Tuesday 2011-09-20

A couple days ago the load on haller.ws had a distribution that looked like:

because one of my scripts went into an infinite loop and happily sat there, munching on my CPU.

On a normal day, the load distribution looks like:

I don't want to sit around and monitor my machines, I'd rather have my machines monitor themselves and alert me when things get out of whack. Which means defining what "in whack" means. Say we put a threshold of 2 for the load on haller.ws. Any time a report job took too long and overlapped with rss2email, I'd get a false positive.

Cranking the threshold up to 4 to avoid those would also run the risk of not detecting a process that was munching on cpu and yielding because it was relatively unprioritized. Which makes for a false negative.

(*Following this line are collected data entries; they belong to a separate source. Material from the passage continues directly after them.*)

(* ===== verification/Scan.v ===== *)
(** * Scan: the pass over terminal output before the emulator
    (crates/sheprd-terminal/src/scan.rs)

    The scanner tracks Win32 input mode and bounds OSC strings. [feed] is the
    source's loop over indices with its pending run; [scan] is the
    byte-at-a-time specification it refines. The capacity of a [Vec] is not
    modelled: it changes when memory is freed, never a result. *)

From Stdlib Require Import ZArith NArith Lia.
From stdpp Require Import base option strings sets list.
From S2P Require Import Prelude.

Local Open Scope N_scope.

Module Scan.

Definition ESC : N := 27.
Definition BEL : N := 7.
Definition CAN : N := 24.
Definition SUB : N := 26.
Definition BACKSLASH : N := 92.
Definition WIN32_INPUT_MODE : N := 9001.
Definition PARAM_CAP : N := 100000.
Definition MAX_OSC_BYTES : N := 8 * 1024.

Record Csi := MkCsi {
  started : bool;
  private : bool;
  invalid : bool;
  param : N;
  matched : bool }.

Definition csi_default : Csi := MkCsi false false false 0 false.

Definition end_param (c : Csi) : Csi :=
  MkCsi (started c) (private c) (invalid c) 0 (matched c || (param c =? WIN32_INPUT_MODE)).

Inductive State :=
| Ground
| Escape
| CsiState (csi : Csi)
| Osc
| OscEscape
| Overflow
| OverflowEscape.

Record Scanner := MkScanner {
  state : State;
  win32_input : bool;
  osc : list N }.

Definition scanner_default : Scanner := MkScanner Ground false [].

Definition set_state (s : Scanner) (st : State) : Scanner := MkScanner st (win32_input s) (osc s).
Definition push_osc (s : Scanner) (b : N) : Scanner := MkScanner (state s) (win32_input s) (osc s ++ [b]).

Definition between (lo hi b : N) : bool := (lo <=? b) && (b <=? hi).

(** [csi_byte]: the state after the byte and the mode. *)
Definition csi_byte (csi : Csi) (byte : N) (win32 : bool) : State * bool :=
  if byte =? ESC then (Escape, win32)
  else if (byte =? CAN) || (byte =? SUB) then (Ground, win32)
  else if between 48 57 byte then
    (CsiState (MkCsi true (private csi) (invalid csi)
       (N.min (param csi * 10 + (byte - 48)) PARAM_CAP) (matched csi)), win32)
  else if (byte =? 59) || (byte =? 58) then
    (CsiState (end_param (MkCsi true (private csi) (invalid csi) (param csi) (matched csi))), win32)
  else if between 60 63 byte then
    (CsiState (if negb (started csi) && negb (private csi) && (byte =? 63)
               then MkCsi true true (invalid csi) (param csi) (matched csi)
               else MkCsi true (private csi) true (param csi) (matched csi)), win32)
  else if between 32 47 byte then
    (CsiState (MkCsi (started csi) (private csi) true (param csi) (matched csi)), win32)
  else if between 64 126 byte then
    let csi := end_param csi in
    (Ground,
     if private csi && negb (invalid csi) && matched csi then
       if byte =? 104 then true else if byte =? 108 then false else win32
     else win32)
  else (CsiState csi, win32).

(** The loop's variables: the scanner, the start of the bytes not passed on yet,
    the index, and what [forward] was called with so far. *)
Record Feed := MkFeed {
  scanner : Scanner;
  run : nat;
  index : nat;
  forwarded : list (list N) }.

(** [Scanner::escape]: the scanner, the run and the forwarded slices. *)
Definition escape (s : Scanner) (byte : N) (bytes : list N) (run index : nat) (out : list (list N))
    : option (Scanner * nat * list (list N)) :=
  if byte =? 91 then Some (set_state s (CsiState csi_default), run, out)
  else if byte =? 93 then
    out ← (if (run <? index)%nat then piece ← slice run index bytes; Some (out ++ [piece]) else Some out);
    Some (MkScanner Osc (win32_input s) [byte], S index, out)
  else if byte =? 99 then Some (MkScanner Ground false (osc s), run, out)
  else if byte =? ESC then Some (set_state s Escape, run, out)
  else if between 0 23 byte || (byte =? 25) || between 28 31 byte || (byte =? 127)
  then Some (set_state s Escape, run, out)
  else Some (set_state s Ground, run, out).

(** [end_osc] leaves the string empty; the run restarts at [next]. *)
Definition end_osc (s : Scanner) : Scanner := MkScanner Ground (win32_input s) [].

Definition holding (s : Scanner) : bool :=
  match state s with Osc | OscEscape | Overflow | OverflowEscape => true | _ => false end.

(** One turn of the loop; a turn that ends in [continue] keeps the index. *)
Definition feed_turn (bytes : list N) (f : Feed) : option Feed :=
  let s := scanner f in
  let index := index f in
  byte ← bytes !! index;
  match state s with
  | Ground =>
      Some (MkFeed (if byte =? ESC then set_state s Escape else s) (run f) (S index) (forwarded f))
  | Escape =>
      '(s, run, out) ← escape s byte bytes (run f) index (forwarded f);
      Some (MkFeed s run (S index) out)
  | CsiState csi =>
      let '(st, w) := csi_byte csi byte (win32_input s) in
      Some (MkFeed (MkScanner st w (osc s)) (run f) (S index) (forwarded f))
  | Osc =>
      if (byte =? BEL) || (byte =? CAN) || (byte =? SUB) then
        let s := push_osc s byte in
        Some (MkFeed (end_osc s) (S index) (S index) (forwarded f ++ [osc s]))
      else if byte =? ESC then Some (MkFeed (set_state s OscEscape) (run f) (S index) (forwarded f))
      else if MAX_OSC_BYTES <=? lenN (osc s) then
        Some (MkFeed (MkScanner Overflow (win32_input s) []) (run f) (S index) (forwarded f ++ [[BACKSLASH]]))
      else Some (MkFeed (push_osc s byte) (run f) (S index) (forwarded f))
  | OscEscape =>
      let s := push_osc s ESC in
      if byte =? BACKSLASH then
        let s := push_osc s byte in
        Some (MkFeed (end_osc s) (S index) (S index) (forwarded f ++ [osc s]))
      else Some (MkFeed (set_state (end_osc s) Escape) index index (forwarded f ++ [osc s]))
  | Overflow =>
      if byte =? ESC then Some (MkFeed (set_state s OverflowEscape) (run f) (S index) (forwarded f))
      else if (byte =? BEL) || (byte =? CAN) || (byte =? SUB)
      then Some (MkFeed (end_osc s) (S index) (S index) (forwarded f))
      else Some (MkFeed s (run f) (S index) (forwarded f))
  | OverflowEscape =>
      if byte =? BACKSLASH then Some (MkFeed (end_osc s) (S index) (S index) (forwarded f))
      else Some (MkFeed (set_state (end_osc s) Escape) index index (forwarded f ++ [[ESC]]))
  end.

Fixpoint feed_loop (fuel : nat) (bytes : list N) (f : Feed) : option Feed :=
  match fuel with
  | O => None
  | S fuel =>
      if (index f <? length bytes)%nat then f ← feed_turn bytes f; feed_loop fuel bytes f
      else Some f
  end.

(** [Scanner::feed]: the scanner afterwards and the slices forwarded, [None] for
    a panic (or not enough fuel, which [feed_refines] excludes). A byte takes two
    turns at most. *)
Definition feed (s : Scanner) (bytes : list N) : option (Scanner * list (list N)) :=
  f ← feed_loop (S (2 * length bytes)) bytes (MkFeed s 0 0 []);
  if negb (holding (scanner f)) && (run f <? length bytes)%nat then
    piece ← slice (run f) (length bytes) bytes;
    Some (scanner f, forwarded f ++ [piece])
  else Some (scanner f, forwarded f).

(** ** One byte at a time *)

Definition escape_byte (s : Scanner) (byte : N) : Scanner * list N :=
  if byte =? 91 then (set_state s (CsiState csi_default), [byte])
  else if byte =? 93 then (MkScanner Osc (win32_input s) [byte], [])
  else if byte =? 99 then (MkScanner Ground false (osc s), [byte])
  else if (byte =? ESC) || between 0 23 byte || (byte =? 25) || between 28 31 byte || (byte =? 127)
  then (set_state s Escape, [byte])
  else (set_state s Ground, [byte]).
Lemma end_routes_routed s : routed s → worker s = PendingCleared → routed (with_worker (end_routes s) RoutesEnded).
Proof.
  intros Hro Hw. set (ns := snd <$> map_to_list (routes s)).
  apply (ending_routed s _ (λ m, if decide (m ∈ ns) then λ i, route_end i End_Lost else λ i, i)); try done; cbn.
  - apply map_empty_subseteq.
  - intros m. apply lookup_alter_all. intros i. unfold route_end. by destruct (end_ i).
  - intros m i. destruct (decide (m ∈ ns)); [right; by eexists|by left].
  - intros c n Hc. right. split; [apply lookup_empty|]. intros i.
    rewrite decide_True; [by eexists|]. apply list_elem_of_fmap. exists (c, n). split; [done|]. by apply elem_of_map_to_list.
Qed.

Lemma stream_routed s cf f : routed s → worker s = Idle → routed (dispatch_stream s cf f).
Proof.
  intros Hro Hw. unfold dispatch_stream. destruct (kind f); try done; (destruct (routes s !! channel f) as [n|] eqn:Hc; [|done]).
  - destruct (ro_open _ Hro _ n Hc) as [_ (i & Hn & Ei)]. rewrite Hn. change (default inbox_default (Some i)) with i.
    destruct (route_push i (payload f)) as [[i' b]|v] eqn:Hp.
    + apply (inbox_routed s n i); [done|done|]. unfold route_push in Hp. rewrite Ei in Hp.
      destruct (_ <? _); [done|]. by injection Hp as <- <-.
    + apply (worker_routed s); try done. right. split_and!; [done..|by intros [|]].
  - by apply close_routed.
Qed.

Lemma calls_routed s s' id p q :
  routed s → calls s !! id = Some p → (∀ o, p ≠ Done o) → (∀ r, q ≠ Done (Answered r)) → calls s' = <[id := q]> (calls s) →
  mail s' ⊆ mail s → opened s' = opened s → routes s' = routes s → inboxes s' = inboxes s → worker s' = worker s → routed s'.
Proof.
  intros Hro Hc Hp Hq Ec Hm. apply (caller_routed s s' id (Some p) q); try done.
  - intros o E. injection E as ->. by apply (Hp o).
  - intros j r Hj. by eapply lookup_weaken.
  - intros r ->. by destruct (Hq r).
Qed.

Ltac one_call id Hc :=
  (eapply (calls_routed _ _ id); [done|exact Hc|done| |reflexivity|done..]); done.
(* ===== verification/CoreChanges.v ===== *)
(** * CoreChanges: a watched host's records and the changes it reports
    (crates/sheprd-core-client/src/wire.rs, event.rs and backend.rs)

    A [BTreeMap] keyed by address is a [gmap] whose values are listed in key
    order. What a watcher keeps is [view]; the main theorem says that the
    changes [next] returns take the watcher's view from the old records to the
    new ones. JSON decoding of events is serde and starts from [Notice]. *)

From Stdlib Require Import ZArith NArith Lia.
From stdpp Require Import base option strings gmap sorting fin_maps list.
From S2P Require Import Prelude Wire Backend.

Import Backend.
Local Open Scope N_scope.

Module CoreChanges.

(** *** Records (wire.rs) *)

Inductive TerminalState := State_Finished | State_Live | State_Other.

Record Foreground := MkForeground {
  fg_argv : list str;
  fg_cwd : str;
  fg_name : str;
  fg_pid : Z }.

Inductive StatusState := S_Blocked | S_Done | S_Error | S_Idle | S_Working | S_Other.

Record Status := MkStatus {
  status_app : str;
  status_kind : option str;
  status_msg : str;
  status_progress : option N;
  status_state : StatusState;
  status_title : str }.
(* ===== verification/Tokens.v ===== *)
(** * Tokens: output of earlier steps in later ones
    (crates/sheprd-automation/src/tokens.rs)

    Text is a list of characters, so a length in bytes of the source is a number
    of characters here. The reader keeps its open contexts innermost first. *)

From Stdlib Require Import NArith Lia.
From stdpp Require Import base option strings sets list.
From S2P Require Import Prelude Schedule Plan.

Local Open Scope N_scope.

Module Tokens.
Import Plan.

Definition DATE : str := lit "{date}".
Definition TIME : str := lit "{time}".

Definition log_tail (index : N) : str := lit "{log_tail:" ++ dec (index + 1) ++ lit "}".
Definition run_id (index : N) : str := lit "{run_id:" ++ dec (index + 1) ++ lit "}".

Record Values := MkValues {
  date : str;
  time : str;
  log_tails : list (option str);
  run_ids : list (option str) }.

Definition OPEN : N := 123.
Definition CLOSE : N := 125.
Definition COLON : N := 58.

Definition strip_prefix (c : N) (s : str) : option str :=
  match s with d :: s => if d =? c then Some s else None | [] => None end.
Definition strip_suffix (c : N) (s : str) : option str := reverse <$> strip_prefix c (reverse s).
(** [constant_time_eq]: a fold of the differences, byte by byte. *)
Definition constant_time_eq (left right : list N) : bool :=
  if negb (length left =? length right)%nat then false
  else foldl (λ difference '(l, r), N.lor difference (N.lxor l r)) 0 (zip left right) =? 0.

(** ** Hosts (control/hosts.rs) *)

Definition MAX_HOSTS : N := 256.
Definition MAX_HOST_TEXT : N := 256.
Definition MAX_REASON : nat := 512.
Definition MAX_ORIGINS : N := 32.

Definition DeviceId := str.
Definition HostId := str.

Record Host := MkHost { host_id : HostId; host_name : str }.

Definition text (value : str) : bool :=
  negb (bool_decide (value = [])) && (str_len value <=? MAX_HOST_TEXT) && negb (existsb is_control value).

Definition host_valid (h : Host) : bool := text (host_id h) && text (host_name h).

Record Enrolled := MkEnrolled {
  enrolled_device : DeviceId; computer : str; enrolled_fingerprint : str; origins : list str }.

Definition enrolled_valid (e : Enrolled) : bool :=
  text (enrolled_device e) && text (computer e) && text (enrolled_fingerprint e)
  && (lenN (origins e) <=? MAX_ORIGINS) && forallb text (origins e).

Inductive HostState :=
| Offered | Allowed | Asking | Pending | PairedState (e : Enrolled) | FailedState (reason : str).

Record HostLink := MkHostLink { link_host_id : HostId; link_host_name : str; link_state : HostState }.

Record HostPairing := MkHostPairing {
  hp_device : DeviceId; hp_host : HostId; hp_name : str; hp_public_key : str; hp_confirm : bool;
  hp_replace : option DeviceId }.

Record Enroll := MkEnroll {
  enroll_name : str; enroll_public_key : str; enroll_via : str; enroll_replace : option DeviceId }.

Inductive HostOutcome := PairedOutcome (e : Enrolled) | FailedOutcome (reason : str) | DeniedOutcome.

Record HostRevoke := MkHostRevoke { revoke_host : HostId; revoke_device : DeviceId }.
#[export] Instance HostRevoke_eq_dec : EqDecision HostRevoke.
Proof. solve_decision. Defined.

(** A host the desktop allowed for a device (auth/links.rs). *)
Record Link := MkLink { link_host : HostId; link_name : str; paired : option Enrolled }.

(** ** The store *)

(** A JSON value the store does not look into, as its text. *)
Definition Json := str.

However, testing the statistical distribution of the load works: the expected distribution (l19) fits an exponential distribution and the broken distribution (115) doesn't.

To automate this, I grabbed the load data using collectd and config'd it to drop the load data to a CSV instead of RRD. Then I wrote a quick script for R where we exit(0) when the distribution fits the exponential, and exit(1) otherwise:

library(MASS)
load <- read.csv(
	sprintf("/var/lib/collectd/csv/%s/load/load-%s",
	system("hostname -f", intern=TRUE),
	system("date -d yesterday +%Y-%m-%d", intern=TRUE)))
load <- load$shortterm[ load$shortterm > 0 ]
ll <- logLik(fitdistr(load, "exponential"))
exit_code <- 1
if (ll > 0) { exit_code <- 0 }
quit(status=exit_code, save="no")

and run it with:

> Rscript collectd-load.r || echo "load out of whack"

We can further tighten this down by fitting the rate for the expected distribution (here it's 9). And instead of evaluating on a daily basis, eval more often; we just need to figure out how large a rolling window of data to keep.